(** * WeatherMCP: a shallow embedding of [src/app.py]

    The program is a small client ([SimpleMCPClient]) that connects to a
    remote tool server, caches the advertised tools, calls the weather tool
    with a parsed location and turns the loosely typed answer into display
    text.

    Conventions of the embedding:
    - a Python [str] is the list of its Unicode code points;
    - an operation that may raise returns a [result]; the two blanket
      handlers of the source ([except Exception]) are the combinator
      [try_except_Exception];
    - the object [self] and the record of every call made on the transport
      are threaded through a small state-and-error monad [M];
    - what the remote side answers is an argument ([Remote]) of the
      operations; the standard-library routines the client only calls
      ([str.lower], [json.loads], [json.dumps], [repr] of a string) are
      the variables of Section [Client]. *)

From Stdlib Require Import List NArith ZArith Bool String Ascii Lia DecimalString.
Import ListNotations.

Local Open Scope N_scope.
Local Open Scope list_scope.

(** ** Python strings *)

Definition char := N.
Definition str := list char.

(** Source literals are written as in [app.py]; [utf8] decodes the bytes of
    a literal into code points. *)
Definition cont (a : ascii) : N := N_of_ascii a mod 64.

Fixpoint utf8 (s : string) : str :=
  match s with
  | EmptyString => []
  | String a rest =>
      let b := N_of_ascii a in
      if b <? 128 then b :: utf8 rest
      else if b <? 224 then
        match rest with
        | String a1 rest1 => ((b mod 32) * 64 + cont a1) :: utf8 rest1
        | _ => []
        end
      else if b <? 240 then
        match rest with
        | String a1 (String a2 rest2) =>
            ((b mod 16) * 4096 + cont a1 * 64 + cont a2) :: utf8 rest2
        | _ => []
        end
      else
        match rest with
        | String a1 (String a2 (String a3 rest3)) =>
            ((b mod 8) * 262144 + cont a1 * 4096 + cont a2 * 64 + cont a3)
              :: utf8 rest3
        | _ => []
        end
  end.
(** * Node-health reconciliation of the ctdb event script

    A shallow embedding of [middlewared/scripts/ctdb_events.py]
    (class [CtdbEvent]: [init_client], [check_ctdb_shared_volume],
    [load_service_file], [startup], [monitor]) and the properties of the
    reconciler checked against it.

    The script is sequential Python that mutates the fields of one object,
    talks to the middleware through [self.client.call], reads and writes a
    few files and raises exceptions.  It is embedded as a state-and-exception
    monad over the object's fields; everything outside the process (files,
    the ctdb daemon, the middleware client, the clock) is a [world] record
    of oracles; what the script does to the outside is recorded in a
    [history] of effects. *)

From Stdlib Require Import ZArith Ascii String.
From stdpp Require Import gmap strings list fin_maps.

Open Scope Z_scope.
Open Scope string_scope.

(** ** Exceptions *)

(** The exception classes the script distinguishes in its [except] clauses.
    [FileNotFoundError] is the subclass of [OSError] the script catches
    first; [CallError] stands for any other [Exception], such as a failure
    reported by the middleware client. *)
Inductive exn_class :=
| FileNotFoundError
| OSError (errno : Z)
| JSONDecodeError
| RuntimeError
| AttributeError
| KeyError
| TypeError
| CallError.

(** An exception value: its class and [str(e)]. *)
Record exn := Exn { exn_cls : exn_class; exn_str : string }.

Definition ENOTCONN : Z := 107.

Inductive result (A : Type) :=
| Ok (a : A)
| Raise (e : exn).
Arguments Ok {A} a.
Arguments Raise {A} e.

(** ** Data model *)

(** One value of the cluster-wide [.clustered_services] mapping. *)
Record srv := Srv {
  srv_name : string;
  service_enable : bool;
  monitor_enable : bool
}.

(** The row returned by [service.query ... {'get': True}]. *)
Record srvinfo := SrvInfo {
  srvinfo_id : Z;
  srvinfo_state : string;
  srvinfo_enable : bool
}.

(** [self.ctdb_info]. *)
Record vol_info := VolInfo {
  mountpoint : string;
  volume_name : string
}.

(** One value of [self.node_status] as [monitor] writes it.  [last_check]
    is the clock reading, stored as it is and never computed with. *)
Record observation := Obs {
  running : bool;
  last_check : Z;
  error : option string
}.

(** A value of the per-node status file: an observation, or a JSON value on
    which [v['running']] raises.  A dict that lacks the member raises
    [KeyError('running')]; a value that is no dict (a list, a string, a
    number, [true], [false], [null]) raises a [TypeError], and [msg] is its
    message, which depends on the type of the value. *)
Inductive node_entry :=
| Entry (o : observation)
| NoRunning
| NotADict (msg : string).
Lemma cy_invoke_bad_size junk k g :
  ~ size_ok k ->
  exists e,
    invoke CyLCG._advance (CyLCG.randint junk) k g = Raise e
    /\ (e = OverflowError \/ exists msg, e = ValueError msg).
Proof.
  destruct k as [|[n|]]; simpl size_ok; [tauto | | tauto].
  intros Hn. unfold invoke.
  destruct (cy_randint_bad_size junk g n Hn) as [E|[msg E]]; rewrite E; eauto.
Qed.




Lemma cy_step_bound g y :
  0 < CyLCG.m g -> - CyLCG.m g < cy_step g y < CyLCG.m g.
Proof.
  intros Hm. unfold cy_step.
  pose proof (Z.rem_bound_abs
                (long_add (long_mul (CyLCG.a g) y) (CyLCG.c g)) (CyLCG.m g)).
  lia.
Qed.

(** X3: on a generator built by [CyLCG(a, c, m, seed)], a run with sizes
    that fit leaves [a], [c] and [m] as they were; the first value returned
    is the seed and every later one lies strictly between [-m] and [m]; the
    state and all values returned fit a [long]. *)
Theorem cy_outputs_bounded a c m seed g junk ks :
  CyLCG.__cinit__ a c m seed = Ok g ->
  Forall size_ok ks ->
  exists rs g',
    cy_run junk ks g = Ok (rs, g')
    /\ CyLCG.a g' = a /\ CyLCG.c g' = c /\ CyLCG.m g' = m
    /\ in_long (CyLCG.x g')
    /\ Forall in_long (outputs rs)
    /\ (forall v, head (outputs rs) = Some v -> v = seed)
    /\ Forall (fun v => - m < v < m) (tail (outputs rs)).
Proof.
  intros Hinit Hks.
  apply cy_cinit_inv in Hinit as (-> & _ & _ & Hlm & Hls & Hm).
  set (g := CyLCG.Build a c m seed).
  assert (Hstep : forall y, in_long (cy_step g y)).
  { intros y. pose proof (cy_step_bound g y Hm) as Hb. simpl in Hb.
    unfold in_long, LONG_MIN, LONG_MAX in *. lia. }
  eexists _, _. split; [by apply cy_run_Ok |].
  rewrite outputs_replies. simpl.
  split; [done |]. split; [done |]. split; [done |]. split; [| split; [| split]].
  - by apply after_inv.
  - by apply orbit_Forall.
  - intros v Hv. by apply orbit_head in Hv.
  - destruct (total_demand ks) as [|k]; simpl; [constructor |].
    apply orbit_Forall; intros; apply (cy_step_bound g); done.
Qed.

Lemma cy_outputs_bounded_witness :
  exists rs g',
    cy_run 0 [Advance; Randint (Some 3)] (CyLCG.Build (-3) 5 7 (-2))
    = Ok (rs, g')
    /\ CyLCG.a g' = -3 /\ CyLCG.c g' = 5 /\ CyLCG.m g' = 7
    /\ in_long (CyLCG.x g')
    /\ Forall in_long (outputs rs)
    /\ (forall v, head (outputs rs) = Some v -> v = -2)
    /\ Forall (fun v => - 7 < v < 7) (tail (outputs rs)).
Proof.
  apply (cy_outputs_bounded (-3) 5 7 (-2) (CyLCG.Build (-3) 5 7 (-2)) 0
           [Advance; Randint (Some 3)]).
  - reflexivity.
  - repeat constructor; unfold INT_MAX; lia.
Defined.

(** The loop reads no cell above the ones it has written. *)
Lemma cy_fill_ignores_rest k i (buf1 buf2 : list Z) g :
  length buf1 = (i + k)%nat ->
  length buf2 = (i + k)%nat ->
  take i buf1 = take i buf2 ->
  CyLCG.fill k i buf1 g = CyLCG.fill k i buf2 g.
Proof.
  revert i buf1 buf2 g.
  induction k as [|k IH]; intros i buf1 buf2 g Hl1 Hl2 Htake; simpl.
  - rewrite take_ge in Htake by lia. rewrite take_ge in Htake by lia.
    by rewrite Htake.
  - destruct (CyLCG._advance g) as [[r g1]|e]; [| reflexivity].
    rewrite !bind_Ok. apply IH.
    + rewrite length_insert. lia.
    + rewrite length_insert. lia.
    + rewrite (take_S_r (<[i:=r]> buf1) i r) by (apply list_lookup_insert_eq; lia).
      rewrite (take_S_r (<[i:=r]> buf2) i r) by (apply list_lookup_insert_eq; lia).
      rewrite !take_insert_ge by lia. by rewrite Htake.
Qed.

(** X4: what [CyLCG.randint] returns, value or exception, does not depend on
    what the memory handed out by [np.empty] held: every cell of the array
    is written before the array is returned. *)
Theorem cy_randint_ignores_junk junk1 junk2 g size :
  CyLCG.randint junk1 g size = CyLCG.randint junk2 g size.
Proof.
  destruct size as [n|]; [| reflexivity].
  unfold CyLCG.randint, np_empty.
  destruct ((n <? LONG_MIN) || (LONG_MAX <? n)); [reflexivity |].
  destruct (Z.ltb_spec n 0) as [Hneg|Hpos]; [reflexivity |].
  destruct (LONG_MAX <? 8 * n); [reflexivity |].
  rewrite !bind_Ok. unfold as_int.
  destruct ((INT_MIN <=? n) && (n <=? INT_MAX)); [| reflexivity].
  rewrite !bind_Ok.
  rewrite (cy_fill_ignores_rest (Z.to_nat n) 0
             (replicate (Z.to_nat n) junk1) (replicate (Z.to_nat n) junk2));
    [reflexivity | | | reflexivity]; by rewrite length_replicate.
Qed.

(** X5: on a [CyLCG] with a positive modulus, [randint(size=N)] with
    [0 <= N <= 2**31 - 1] returns exactly [N] values, the ones that [N] calls
    of [randint()] return one by one from the same state, in the same order,
    and ends in the same state. *)
Theorem cy_batch_is_repeated_single junk g N :
  0 < CyLCG.m g ->
  0 <= N <= INT_MAX ->
  exists vs g',
    CyLCG.randint junk g (Some N) = Ok (RArray vs, g')
    /\ Z.of_nat (length vs) = N
    /\ cy_run junk (replicate (Z.to_nat N) (Randint None)) g
       = Ok (map RInt vs, g').
Proof.
  intros Hm HN. eexists _, _.
  split; [by apply cy_randint_Ok |]. split.
  - rewrite orbit_length. lia.
  - rewrite cy_run_Ok; [| done |].
    + by rewrite replies_singles, total_demand_singles.
    + apply Forall_replicate. simpl. done.
Qed.

Lemma cy_batch_is_repeated_single_witness :
  exists vs g',
    CyLCG.randint 9 (CyLCG.Build (-3) 5 7 (-2)) (Some 4) = Ok (RArray vs, g')
    /\ Z.of_nat (length vs) = 4
    /\ cy_run 9 (replicate (Z.to_nat 4) (Randint None)) (CyLCG.Build (-3) 5 7 (-2))
       = Ok (map RInt vs, g').
Proof.
  apply (cy_batch_is_repeated_single 9 (CyLCG.Build (-3) 5 7 (-2)) 4).
  - simpl. lia.
  - unfold INT_MAX. lia.
Defined.

(** ** The Python stream *)

(** The values of a run are the numbers generated when no call asks for an
    array, and when every number fits an [int64]. *)
Lemma py_run_plain ks g :
  PyLCG.m g <> 0 ->
  Forall unsized ks \/ py_exact g ->
  py_run ks g
  = Ok (replies RArray (py_next g) ks (PyLCG.x g),
        PyLCG.set_x g (after (py_next g) (total_demand ks) (PyLCG.x g))).
Proof.
  intros Hm [Hks|Hg].
  - rewrite py_run_replies by done.
    by rewrite (replies_unsized _ np_asarray RArray).
  - by apply py_run_exact.
Qed.

Lemma py_exact_after g k :
  py_exact g -> py_exact (PyLCG.set_x g (after (py_next g) k (PyLCG.x g))).
Proof.
  intros [Hm Hx]. split; [done |]. simpl.
  apply after_inv; [done |]. intros y. by apply py_next_in_long.
Qed.

(** X6: on a [PyLCG] with [0 < m <= 2**63] whose [x] fits an [int64] (so
    that numpy keeps the integers of every array), a batch can be split:
    [randint(size=j)] followed by [randint(size=k)] returns, put end to end,
    the values of [randint(size=j+k)], and leaves the generator in the same
    state. *)
Theorem py_batch_splits g j k :
  py_exact g ->
  0 <= j ->
  0 <= k ->
  exists v1 g1 v2 g2,
    PyLCG.randint g (Some j) = Ok (RArray v1, g1)
    /\ PyLCG.randint g1 (Some k) = Ok (RArray v2, g2)
    /\ PyLCG.randint g (Some (j + k)) = Ok (RArray (v1 ++ v2), g2).
Proof.
  intros Hg Hj Hk. eexists _, _, _, _.
  split; [by apply py_randint_exact |].
  split; [by apply py_randint_exact, py_exact_after |].
  rewrite py_randint_exact by done.
  rewrite Z2Nat.inj_add by done.
  rewrite orbit_add, after_add. reflexivity.
Qed.

Lemma py_batch_splits_witness :
  exists v1 g1 v2 g2,
    PyLCG.randint (PyLCG.Build 5 3 16 7) (Some 2) = Ok (RArray v1, g1)
    /\ PyLCG.randint g1 (Some 3) = Ok (RArray v2, g2)
    /\ PyLCG.randint (PyLCG.Build 5 3 16 7) (Some (2 + 3))
       = Ok (RArray (v1 ++ v2), g2).
Proof.
  apply (py_batch_splits (PyLCG.Build 5 3 16 7) 2 3).
  - unfold py_exact, in_long, LONG_MIN, LONG_MAX. simpl. lia.
  - lia.
  - lia.
Defined.

(** X7: when no call asks for an array, or when [0 < m <= 2**63] and [x]
    fits an [int64] (so that numpy keeps the integers of every array),
    whatever mix of [_advance()], [randint()] and [randint(size=n)] a client
    makes, the values come out as one stream: each value returned is
    [(a*v + c) mod m] for the value [v] returned just before it, also across
    two calls, and [x] ends as the successor of the last value returned. *)
Theorem py_stream_follows_recurrence g ks :
  PyLCG.m g <> 0 ->
  Forall unsized ks \/ py_exact g ->
  exists rs g',
    py_run ks g = Ok (rs, g')
    /\ (forall i v w,
          outputs rs !! i = Some v ->
          outputs rs !! S i = Some w ->
          w = (PyLCG.a g * v + PyLCG.c g) mod PyLCG.m g)
    /\ (forall v,
          last (outputs rs) = Some v ->
          PyLCG.x g' = (PyLCG.a g * v + PyLCG.c g) mod PyLCG.m g).
Proof.
  intros Hm Hplain. eexists _, _. split; [by apply py_run_plain |].
  rewrite outputs_replies. split.
  - intros i v w Hv Hw. apply (orbit_lookup_S _ _ _ _ _ _ Hv Hw).
  - destruct (total_demand ks) as [|n]; [done |].
    rewrite orbit_last. intros v [= <-]. by rewrite after_S_r.
Qed.
(** *** The word colours (lines 174-185) *)

(** [a === b] for two array reads that yield strings or [undefined]. *)
Definition sameWord (a b : option string) : bool :=
  match a, b with
  | Some x, Some y => String.eqb x y
  | None, None => true
  | _, _ => false
  end.

Definition getWordClass (input : string) (index : nat) : string :=
  let typed := typedWords input in
  if (index <? List.length typed)%nat then
    if sameWord (nth_error typed index) (nth_error words index)
    then "text-primary"
    else "text-destructive"
  else if (index =? List.length typed)%nat then "text-foreground underline"
  else "text-muted-foreground".

(** *** The component under its events *)

Record Component := {
  timer : Timer;
  input : string;
  wpm : Q;
  accuracy : Q
}.

(** The metrics effect as a whole, run after a render. *)
Definition metrics (c : Component) : Component :=
  {| timer := activate (input c) (timer c);
     input := input c;
     wpm := updateWpm (input c) (timeLeft (timer c)) (wpm c);
     accuracy := metricsEffect (input c) (accuracy c) |}.

(** The component once it has mounted over a socket: the initial state,
    on which the metrics effect has run. *)
Definition mounted (ws : WebSocket) : Component :=
  metrics
    {| timer := {| timeLeft := 30; isActive := false; isComplete := false;
                   wsRef := Some ws |};
       input := ""; wpm := 0; accuracy := initialAccuracy |}.

Inductive Event :=
| Change (value : string)               (* the text area's [onChange] *)
| KeyDown (key : string) (now : Q)
| KeyUp (key : string) (now : Q)
| Second                                (* a second of the interval *)
| Network (rs : ReadyState).            (* the browser moves the socket *)

Definition withTimer (t : Timer) (c : Component) : Component :=
  {| timer := t; input := input c; wpm := wpm c; accuracy := accuracy c |}.

Definition dispatch (e : Event) (c : Component) : Exception + Component :=
  match e with
  | Change value =>
      (* [!isComplete && setInput(e.target.value)] *)
      if isComplete (timer c) then inr c
      else inr (metrics {| timer := timer c; input := value;
                           wpm := wpm c; accuracy := accuracy c |})
  | KeyDown key now =>
      match handleKeyDown key now (timer c) with
      | inl x => inl x
      | inr t => inr (withTimer t c)
      end
  | KeyUp key now =>
      match handleKeyUp key now (timer c) with
      | inl x => inl x
      | inr t => inr (withTimer t c)
      end
  | Second =>
      (* without an interval nothing changes and no effect runs *)
      if isActive (timer c) && (0 <? timeLeft (timer c))%Z then
        match second (timer c) with
        | inl x => inl x
        | inr t => inr (metrics (withTimer t c))
        end
      else inr c
  | Network rs =>
      inr (withTimer
             {| timeLeft := timeLeft (timer c); isActive := isActive (timer c);
                isComplete := isComplete (timer c);
                wsRef := match wsRef (timer c) with
                         | Some ws => Some {| readyState := rs; sent := sent ws |}
                         | None => None
                         end |} c)
  end.

Fixpoint run (events : list Event) (c : Component) : Exception + Component :=
  match events with
  | [] => inr c
  | e :: rest =>
      match dispatch e c with
      | inl x => inl x
      | inr c' => run rest c'
      end
  end.

Definition isKey (m : Message) : bool :=
  match m with
  | Key _ _ _ => true
  | EndSignal => false
  end.

(** The shape of the outbox that every event keeps: the messages sent
    before the mount, then key events, then at most one [end], which is
    there only once the test is complete; a complete test is not active. *)
Definition keysThenEnd (base : list Message) (t : Timer) : Prop :=
  (exists keys tail : list Message,
     outbox t = base ++ keys ++ tail /\
     Forall (fun m => isKey m = true) keys /\
     (tail = [] \/ (tail = [EndSignal] /\ isComplete t = true))) /\
  (isComplete t = true -> isActive t = false).

End TypingSession.
(** * Swarm traffic action of esmini: a shallow embedding

    The development follows [SwarmTrafficAction] (Start, Step,
    createRoadSegments, createEllipseSegments, createVehicle, sampleRoads,
    spawn, ensureDistance, despawn).  Two smaller parts follow it, each with
    its own modelling notes: the loop of [Event::Start], and the variable
    arrays and the pointer transport of the OSMP source [EsminiOsiSource].

    Modelling choices.
    - A C++ [double] is a binary64 float ([PrimFloat.float]); comparisons and
      arithmetic are the IEEE ones, so every evaluation below rounds exactly
      as the compiled code does.
    - The calls [abs(x)] of Step and ensureDistance are unqualified and the
      translation unit has neither a using-directive for [std] nor a
      using-declaration for [std::abs] ([<cmath>] puts its floating-point
      overloads in [std]), so they resolve to [int abs(int)]: the argument
      is converted to [int], which truncates it, and the [int] result is
      converted back for the comparison with a [double] ([abs_of_double]).
    - A C++ [int] is a [Z]; the conversions between [int] and [size_t] that
      the code performs implicitly are written out ([to_int], [to_size_t]).
      Signed overflow is undefined behaviour and is not modelled.
    - The entity repository is a finite map from object id to object.
    - Every pseudo-random draw reads the next value of an oracle ([Gen]);
      the library distributions are functions of that raw value.
    - Dereferencing the null pointer that a failed lookup returns is modelled
      by [None].
    - The two loops whose exit depends on a floating-point comparison take
      fuel and return [None] when it runs out. *)

From Stdlib Require Import ZArith Lia Floats String.
From stdpp Require Import base option list strings gmap.

Set Warnings "-inexact-float".

Local Open Scope Z_scope.

(** ** Constants of the translation unit *)

Definition USELESS_THRESHOLD : Z := 5.
Definition VHEICLE_DISTANCE : float := 12%float.
Definition TIME_INTERVAL : float := 0.1%float.
Definition M_PI : float := 0x1.921fb54442d18p+1%float.

(** ** Machine integers *)

(** Conversion to [int] (32 bits, two's complement) and to [size_t] (64 bits,
    unsigned); [is_int] is the range of [int]. *)
Definition to_int (z : Z) : Z := (z + 2147483648) mod 4294967296 - 2147483648.
Definition to_size_t (z : Z) : Z := z mod 18446744073709551616.
Definition is_int (z : Z) : Prop := -2147483648 <= z < 2147483648.

(** The integer part of the absolute value of the finite double with
    mantissa [m] and exponent [e], that is of [m * 2 ^ e]. *)
Definition magnitude (m : positive) (e : Z) : Z :=
  if 0 <=? e then Z.pos m * 2 ^ e else Z.pos m / 2 ^ (- e).

(** Conversion of a [double] to [int]: the value is truncated toward zero.
    For a value whose integer part is not an [int], and for an infinity or a
    NaN, the conversion is undefined in C++; the model takes what the
    conversion instruction of x86-64 returns for them, [INT_MIN]. *)
Definition double_to_int (d : float) : Z :=
  match Prim2SF d with
  | S754_zero _ => 0
  | S754_finite s m e =>
      let z := if s then - magnitude m e else magnitude m e in
      if (-2147483648 <=? z) && (z <? 2147483648) then z else -2147483648
  | _ => -2147483648
  end.

(** [int abs(int)]; the absolute value of [INT_MIN] wraps around to
    [INT_MIN]. *)
Definition abs_int (n : Z) : Z := to_int (Z.abs n).

(** Conversion of an [int] to [double], which is exact. *)
Definition int_to_double (n : Z) : float :=
  if n <? 0 then (- of_uint63 (Uint63.of_Z (- n)))%float
  else of_uint63 (Uint63.of_Z n).

(** The call [abs(x)] with a [double] argument, its result compared with a
    [double]: [(double)abs((int)x)]. *)
Definition abs_of_double (x : float) : float :=
  int_to_double (abs_int (double_to_int x)).

(** ** Randomness *)

(** The raw values the engines will produce, in the order they are drawn. *)
Definition Gen : Type := list Z.

Definition next (g : Gen) : Z * Gen :=
  match g with
  | [] => (0, [])
  | v :: g' => (v, g')
  end.

(** [std::uniform_int_distribution<int> d(lo, hi); d(gen)] *)
Definition uniform_int_distribution (lo hi : Z) (g : Gen) : Z * Gen :=
  let '(v, g') := next g in (lo + v mod (hi - lo + 1), g').

(** [std::sample(first, last, out, n, gen)]: selection sampling, which keeps
    the relative order of the chosen elements and writes [min n (last - first)]
    of them. *)
Fixpoint sample {A : Type} (l : list A) (n : nat) (g : Gen) : list A * Gen :=
  match l, n with
  | [], _ => ([], g)
  | _, O => ([], g)
  | x :: l', S n' =>
      let '(v, g') := next g in
      if v mod Z.of_nat (length l) <? Z.of_nat n
      then let '(r, g'') := sample l' n' g' in (x :: r, g'')
      else sample l' n g'
  end.

(** [std::random_shuffle(first, last)]: each element in turn is moved to a
    drawn position of the part already shuffled. *)
Definition insert_at {A : Type} (i : nat) (x : A) (l : list A) : list A :=
  take i l ++ x :: drop i l.

Fixpoint random_shuffle {A : Type} (l : list A) (g : Gen) : list A * Gen :=
  match l with
  | [] => ([], g)
  | x :: l' =>
      let '(r, g') := random_shuffle l' g in
      let '(v, g'') := next g' in
      (insert_at (Z.to_nat (v mod Z.of_nat (S (length r)))) x r, g'')
  end.

(** ** Data model *)

Record Point : Type := mkPoint { p_x : float; p_y : float; p_h : float }.

Definition Solutions : Type := list Point.

(** [roadmanager::Position], reduced to what the action reads and writes. *)
Record Position : Type := mkPosition {
  GetX : float; GetY : float; GetH : float;
  GetTrackId : Z; GetLaneId : Z; GetS : float; GetOffset : float
}.
(** * synaptiks.touchpad: typed attributes over input device properties

    A shallow embedding of [synaptiks/touchpad.py] (Python 2, with
    [from __future__ import division]): the [device_property] descriptor,
    the [Touchpad] class with its catalogue of descriptors, its discovery
    class methods and its read-only capability views.

    Python values are embedded as a small tagged union, Python floats as
    the kernel's binary64 numbers, exceptions as an error type, and the
    input device as an explicit store threaded through a state and error
    monad. *)

From Stdlib Require Import ZArith String List Floats Lia.
From stdpp Require Import base gmap strings list fin_maps.
(** * SATNet mixing-method core (src/satnet_cpu.cpp): model and properties

    The C++ source works on flat [float] buffers with SSE intrinsics and a
    handful of [math.h] calls.  The model below keeps that shape:

    - the arithmetic is taken through an interface, [FloatOps], with one
      carrier for C [float] and one for C [double] and the conversions the
      usual arithmetic conversions insert; the control flow of the source is
      proved once, for every implementation of the interface;
    - two implementations are given: IEEE-754 binary32/binary64 on the
      Standard Library's [SpecFloat] (what the compiled code computes), and
      exact real arithmetic (what the algebraic invariants of the mixing
      method are stated in);
    - a buffer is a function from cell number to value, a pointer [p + off]
      is the buffer together with the offset [off], and every function
      returns the buffers it writes;
    - the three launchers spread the per-instance functions over the batch,
      on disjoint slices of every written buffer; their OpenMP loops are
      modelled with the iterations taken one at a time, in an order that is
      a parameter, and shown not to depend on it. *)

From Stdlib Require Import ZArith List Bool Lia.
From Stdlib Require Import Reals Lra.
From Stdlib Require Import Floats.SpecFloat.
Import ListNotations.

§ ASSIGNMENT: In your answer, include only the lines above starting at the line that holds "array, and when" and ending at the line that holds "that numpy keeps the integers of every array), a", copied exactly.

§ SOLUTION TO THIS PROBLEM:
    array, and when every number fits an [int64]. *)
Lemma py_run_plain ks g :
  PyLCG.m g <> 0 ->
  Forall unsized ks \/ py_exact g ->
  py_run ks g
  = Ok (replies RArray (py_next g) ks (PyLCG.x g),
        PyLCG.set_x g (after (py_next g) (total_demand ks) (PyLCG.x g))).
Proof.
  intros Hm [Hks|Hg].
  - rewrite py_run_replies by done.
    by rewrite (replies_unsized _ np_asarray RArray).
  - by apply py_run_exact.
Qed.

Lemma py_exact_after g k :
  py_exact g -> py_exact (PyLCG.set_x g (after (py_next g) k (PyLCG.x g))).
Proof.
  intros [Hm Hx]. split; [done |]. simpl.
  apply after_inv; [done |]. intros y. by apply py_next_in_long.
Qed.

(** X6: on a [PyLCG] with [0 < m <= 2**63] whose [x] fits an [int64] (so
    that numpy keeps the integers of every array), a batch can be split:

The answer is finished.